The financial services industry defines success quite simply in terms of returns – specifically by how much higher the winner’s returns are relative to all those others out there. With returns as the cornerstone of measuring success, the industry spends millions and millions of dollars bettering its methods of comparing the returns of investment choices, managers, and advisors in hopes that in selecting the best, their clients will be better served.
In his column in the WSJ The Intelligent Investor “New Ways to Weigh an Adviser,” Jason Zweig highlights two companies; BrightScope and Spaulding Group that recently announced a joint proposal to standardize how stockbrokers and planners report their returns (their success) to prospective and existing clients. The CFA Institute, a nonprofit association of financial analysts, is also working on new standards for presenting returns to retail clients.
Zweig goes on to say, “without clear information on returns, you don’t have all the evidence you need to select—or keep—an adviser. There isn’t any doubt that some advisers can pick superior investments. Even those who aren’t particularly good at it might still be better at it than their clients.
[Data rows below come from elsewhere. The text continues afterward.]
(** The zero values. *)

Definition zero_SecretStoreRef : SecretStoreRef := mkSecretStoreRef "" "".
Definition zero_ExternalSecretRemoteRef : ExternalSecretRemoteRef := mkExternalSecretRemoteRef "" "".
Definition zero_ExternalSecretData : ExternalSecretData := mkExternalSecretData "" zero_ExternalSecretRemoteRef.
Definition zero_ExternalSecretSpec : ExternalSecretSpec := mkExternalSecretSpec zero_SecretStoreRef "" None.
Definition zero_StorageSpec : StorageSpec := mkStorageSpec None "" "" "" "" None.
Definition zero_ModelSpec : ModelSpec := mkModelSpec "" "" "" None false.
Definition zero_PrefillSpec : PrefillSpec := mkPrefillSpec None zero_PodTemplateSpec.
Definition zero_WorkerSpec : WorkerSpec := mkWorkerSpec zero_PodTemplateSpec.
Definition zero_ManagedGatewaySpec : ManagedGatewaySpec := mkManagedGatewaySpec "".
Definition zero_GatewayRef : GatewayRef := mkGatewayRef "" "".
Definition zero_GatewaySpec : GatewaySpec := mkGatewaySpec None None.
Definition zero_ResilienceSpec : ResilienceSpec := mkResilienceSpec "" 0 "".
Definition zero_HTTPRouteSpec : HTTPRouteSpec := mkHTTPRouteSpec None None.
Definition zero_RouteSpec : RouteSpec := mkRouteSpec None.
Definition zero_InferencePoolSpec : InferencePoolSpec := mkInferencePoolSpec None.
Definition zero_EndpointPickerConfigSpec : EndpointPickerConfigSpec := mkEndpointPickerConfigSpec None.
Definition zero_SchedulerConfigRef : SchedulerConfigRef := mkSchedulerConfigRef "" "".
Definition zero_SchedulerConfigSpec : SchedulerConfigSpec := mkSchedulerConfigSpec None None.
Definition zero_SchedulerSpec : SchedulerSpec := mkSchedulerSpec zero_InferencePoolSpec None None.
Definition zero_RouterSpec : RouterSpec := mkRouterSpec zero_GatewaySpec zero_RouteSpec None.
Definition zero_ConfigReference : ConfigReference := mkConfigReference "".
Definition zero_LMCacheSpec : LMCacheSpec := mkLMCacheSpec "" None None None None.
Definition zero_KVTransferSpec : KVTransferSpec := mkKVTransferSpec "" "" None None None.
Definition zero_KVCacheSpec : KVCacheSpec := mkKVCacheSpec "" None None.
Definition zero_SpeculativeDecodingSpec : SpeculativeDecodingSpec := mkSpeculativeDecodingSpec "" None "".
Definition zero_QuantizationSpec : QuantizationSpec := mkQuantizationSpec "" "".
Definition zero_ToolSurface : ToolSurface := mkToolSurface None None.
Definition zero_TelemetrySink : TelemetrySink := mkTelemetrySink "" "".
Definition zero_ObservabilitySpec : ObservabilitySpec := mkObservabilitySpec None.
Definition zero_ExperimentalSpec : ExperimentalSpec := mkExperimentalSpec None None None None None "" None None.
Definition zero_ParallelismSpec : ParallelismSpec := mkParallelismSpec None None None None false None false.
Definition zero_WVASpec : WVASpec := mkWVASpec "".
Definition zero_KEDAFallbackSpec : KEDAFallbackSpec := mkKEDAFallbackSpec 0 0.
Definition zero_KEDASpec : KEDASpec := mkKEDASpec None None None None None.
Definition zero_HPASpec : HPASpec := mkHPASpec None.
Definition zero_ScalingSpec : ScalingSpec := mkScalingSpec None None None None None.
Definition zero_StatePlanes : StatePlanes := mkStatePlanes "" "" "" "" "".
Definition zero_AdaptiveMetrics : AdaptiveMetrics := mkAdaptiveMetrics "" "" "" 0 "".
Definition zero_LLMInferenceServiceStatus : LLMInferenceServiceStatus := mkLLMInferenceServiceStatus zero_StatePlanes None "" 0 false "" 0 false "" None.
Definition zero_SLOSpec : SLOSpec := mkSLOSpec 0 f_zero 0.
Definition zero_CanarySpec : CanarySpec := mkCanarySpec 0 "".
Definition zero_LLMInferenceServiceSpec : LLMInferenceServiceSpec := mkLLMInferenceServiceSpec zero_ModelSpec None None None zero_PodTemplateSpec zero_RouterSpec None None None None None None None.
Definition zero_LLMInferenceService : LLMInferenceService := mkLLMInferenceService zero_TypeMeta zero_ObjectMeta zero_LLMInferenceServiceSpec zero_LLMInferenceServiceStatus.
Definition zero_AgentIdentity : AgentIdentity := mkAgentIdentity "" "" "".
Definition zero_SkillRef : SkillRef := mkSkillRef "" "" "".
Definition zero_ToolDefinition : ToolDefinition := mkToolDefinition "" "" "" "".
Definition zero_AgentConfiguration : AgentConfiguration := mkAgentConfiguration zero_AgentIdentity "" None None 0 None.
Definition zero_AgentStatus : AgentStatus := mkAgentStatus None false.
Definition zero_Agent : Agent := mkAgent zero_TypeMeta zero_ObjectMeta zero_AgentConfiguration zero_AgentStatus.
Definition zero_SkillEntry : SkillEntry := mkSkillEntry "" "" "" "" "" None.
Definition zero_SkillRegistrySpec : SkillRegistrySpec := mkSkillRegistrySpec None.
Definition zero_SkillRegistryStatus : SkillRegistryStatus := mkSkillRegistryStatus None 0.
Definition zero_SkillRegistry : SkillRegistry := mkSkillRegistry zero_TypeMeta zero_ObjectMeta zero_SkillRegistrySpec zero_SkillRegistryStatus.
Definition zero_GateCriteria : GateCriteria := mkGateCriteria 0 None.
Definition zero_OnboardingStage : OnboardingStage := mkOnboardingStage "" "" None.
Definition zero_ModelOnboardingSpec : ModelOnboardingSpec := mkModelOnboardingSpec "" None false.
Definition zero_ModelOnboardingStatus : ModelOnboardingStatus := mkModelOnboardingStatus None "" "".
Definition zero_ModelOnboarding : ModelOnboarding := mkModelOnboarding zero_TypeMeta zero_ObjectMeta zero_ModelOnboardingSpec zero_ModelOnboardingStatus.
Definition zero_InferenceSessionSpec : InferenceSessionSpec := mkInferenceSessionSpec "" None 0 "" "" None.
Definition zero_InferenceSessionStatus : InferenceSessionStatus := mkInferenceSessionStatus "" "" 0 None 0 0 None.
Definition zero_InferenceSession : InferenceSession := mkInferenceSession zero_TypeMeta zero_ObjectMeta zero_InferenceSessionSpec zero_InferenceSessionStatus.
Definition zero_ActorReminder : ActorReminder := mkActorReminder "" 0 None "".
Definition zero_InferenceActorSpec : InferenceActorSpec := mkInferenceActorSpec "" "" "" None 0 false None "".
Definition zero_InferenceActorStatus : InferenceActorStatus := mkInferenceActorStatus "" 0 None None.
Definition zero_InferenceActor : InferenceActor := mkInferenceActor zero_TypeMeta zero_ObjectMeta zero_InferenceActorSpec zero_InferenceActorStatus.
Definition zero_CoactorMember : CoactorMember := mkCoactorMember "" "" "" "" None.
Definition zero_KVTransferConfig : KVTransferConfig := mkKVTransferConfig "".
Definition zero_AggregationConfig : AggregationConfig := mkAggregationConfig "".
Definition zero_CoordinationConfig : CoordinationConfig := mkCoordinationConfig "" None None.
Definition zero_CoactorGroupSpec : CoactorGroupSpec := mkCoactorGroupSpec "" None zero_CoordinationConfig false.
Definition zero_MemberStatus : MemberStatus := mkMemberStatus "" "" "" false.
Definition zero_CoactorGroupStatus : CoactorGroupStatus := mkCoactorGroupStatus "" 0 None None.
Definition zero_CoactorGroup : CoactorGroup := mkCoactorGroup zero_TypeMeta zero_ObjectMeta zero_CoactorGroupSpec zero_CoactorGroupStatus.
Definition zero_LLMLoraAdapterSpec : LLMLoraAdapterSpec := mkLLMLoraAdapterSpec "" "" zero_ModelSpec.
Definition zero_LLMLoraAdapterStatus : LLMLoraAdapterStatus := mkLLMLoraAdapterStatus None 0.
Definition zero_LLMLoraAdapter : LLMLoraAdapter := mkLLMLoraAdapter zero_TypeMeta zero_ObjectMeta zero_LLMLoraAdapterSpec zero_LLMLoraAdapterStatus.
End types.
Definition convertRouterToV1 (src : RouterSpec) : ApiV1.RouterSpec :=
  {| ApiV1.RouterSpec_Gateway := gatewayToV1 (RouterSpec_Gateway src);
     ApiV1.RouterSpec_Route := routeToV1 (RouterSpec_Route src);
     ApiV1.RouterSpec_Scheduler := convertSchedulerToV1 <$> RouterSpec_Scheduler src |}.

Definition convertRouterFromV1 (src : ApiV1.RouterSpec) : RouterSpec :=
  {| RouterSpec_Gateway := gatewayFromV1 (ApiV1.RouterSpec_Gateway src);
     RouterSpec_Route := routeFromV1 (ApiV1.RouterSpec_Route src);
     RouterSpec_Scheduler := convertSchedulerFromV1 <$> ApiV1.RouterSpec_Scheduler src |}.

(** ** Base references, objectives and status ([conversion_status.go]) *)

Definition configReferenceToV1 (src : ConfigReference) : ApiV1.ConfigReference :=
  {| ApiV1.ConfigReference_Name := ConfigReference_Name src |}.

Definition configReferenceFromV1 (src : ApiV1.ConfigReference) : ConfigReference :=
  {| ConfigReference_Name := ApiV1.ConfigReference_Name src |}.

Definition convertBaseRefsToV1 (src : slice ConfigReference) : slice ApiV1.ConfigReference := map_slice configReferenceToV1 src.

Definition convertBaseRefsFromV1 (src : slice ApiV1.ConfigReference) : slice ConfigReference := map_slice configReferenceFromV1 src.
(** C28. A service converted to v1 and back to v1alpha2, the type metadata being
    set by the caller, is the one submitted exactly when its scheduler, if it
    has a configuration, has one by reference and none inline, and none of the
    lists of GPU devices, route host names, allowed APIs and allowed CIDRs is
    there but empty.  An inline configuration is dropped, and so is a
    configuration with neither an inline part nor a reference. *)
Theorem service_round_trip x :
  LLMInferenceService_ConvertFrom (LLMInferenceService_ConvertTo x ApiV1.zero_LLMInferenceService)
    (mkLLMInferenceService (LLMInferenceService_TypeMeta x) zero_ObjectMeta zero_LLMInferenceServiceSpec zero_LLMInferenceServiceStatus) = x
  <-> service_stable x = true.
Proof.
  destruct x as [tm om s st]. unfold service_stable, LLMInferenceService_ConvertFrom, LLMInferenceService_ConvertTo.
  service_cbn.
  rewrite (retract (to := serviceStatusToV1) st), spec_through_hub.
  rewrite !andb_true_iff, <- parallelism_round_trip, <- router_round_trip, <- tools_round_trip. destruct s. simpl.
  split; [intros H; injection H; auto|]. by intros [[-> ->] ->].
Qed.


(** ** The other way round *)

Definition experimental_empty (e : ApiV1.ExperimentalSpec) : bool :=
  match ApiV1.ExperimentalSpec_Prefill e, ApiV1.ExperimentalSpec_Worker e, ApiV1.ExperimentalSpec_KVCache e,
        ApiV1.ExperimentalSpec_SpeculativeDecoding e, ApiV1.ExperimentalSpec_Quantization e,
        ApiV1.ExperimentalSpec_ToolSurface e, ApiV1.ExperimentalSpec_Observability e with
  | None, None, None, None, None, None, None => ApiV1.ExperimentalSpec_Engine e ==? ""
  | _, _, _, _, _, _, _ => false
  end.

Definition experimental_stable (e : ApiV1.ExperimentalSpec) : bool :=
  negb (experimental_empty e) && default true (tools_stable_v1 <$> ApiV1.ExperimentalSpec_ToolSurface e).

Definition hub_stable (x : ApiV1.LLMInferenceService) : bool :=
  let s := ApiV1.LLMInferenceService_Spec x in
  default true (parallelism_stable_v1 <$> ApiV1.LLMInferenceServiceSpec_Parallelism s)
  && router_stable_v1 (ApiV1.LLMInferenceServiceSpec_Router s)
  && default true (experimental_stable <$> ApiV1.LLMInferenceServiceSpec_Experimental s).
But there also is plenty of evidence that many advisers are poor performers.”
Mike Alfred, chief executive of BrightScope claims that “any industry that achieves high credibility across society has consistent standards for reporting outcomes so that a third party can judge whether you’re doing a good job or not.”
Doing a good job of what? Beating some index or group of funds by a percent or two or twenty? Is that really the best the industry can offer for weighing the success of advisors? And what about the nagging question, even though armed with the knowledge of yesterday’s ‘best,’ will our results be as good – is history really a guarantor of success? We know it is not, and our experience testifies to that fact.
This definition of success is entirely too narrow. How much of an important life goal will return buy you and when? In fact, how confident can you be that you will meet or possibly exceed your important goals with a strategy of chasing the best returns? In truth you don’t know. There is no way for you to know. You can only hope that because you are flying faster than the rest, you will get there sooner than everyone else does, wherever there winds up being. Just hope that there is close to where you hope it will be.
The industry is built on returns. It is the essential element in most advisors’ value propositions. The draw of beating return averages is so powerful both among clients and advisors that most advisors make it the central tenet of their investment strategy. But if returns and money are the central tenet, where do the client’s hopes, dreams and aspirations enter into the advisor’s strategy?
We each have our own unique goals and dreams, and they change as life changes and as we grow. And with all due respect to Mr. Alfred, when it comes to weighing great financial advisors, there is no such thing as “consistent standards for reporting outcomes so that a third party can judge whether [they’re] doing a good job or not.” The real proof of that judgment is revealed in the improved lives of the clients he or she serves. Successful clients are the proof of an advisor’s success in doing a great job.
Instead of charging into the unknowable, risking his clients’ wealth on a quest to win the returns game, the great advisor understands, plans for, and champions the completely un-standardized causes of each of his clients by methodically and confidently improving their chances of meeting and exceeding their life’s important goals. Planning for the great advisor is more than a sales or a marketing tool. It is the essential element that helps keep what is truly important to his clients at the center of everything he does. He measures success by how many important goals he can confidently meet or exceed for his clients. Isn’t that a better definition of success?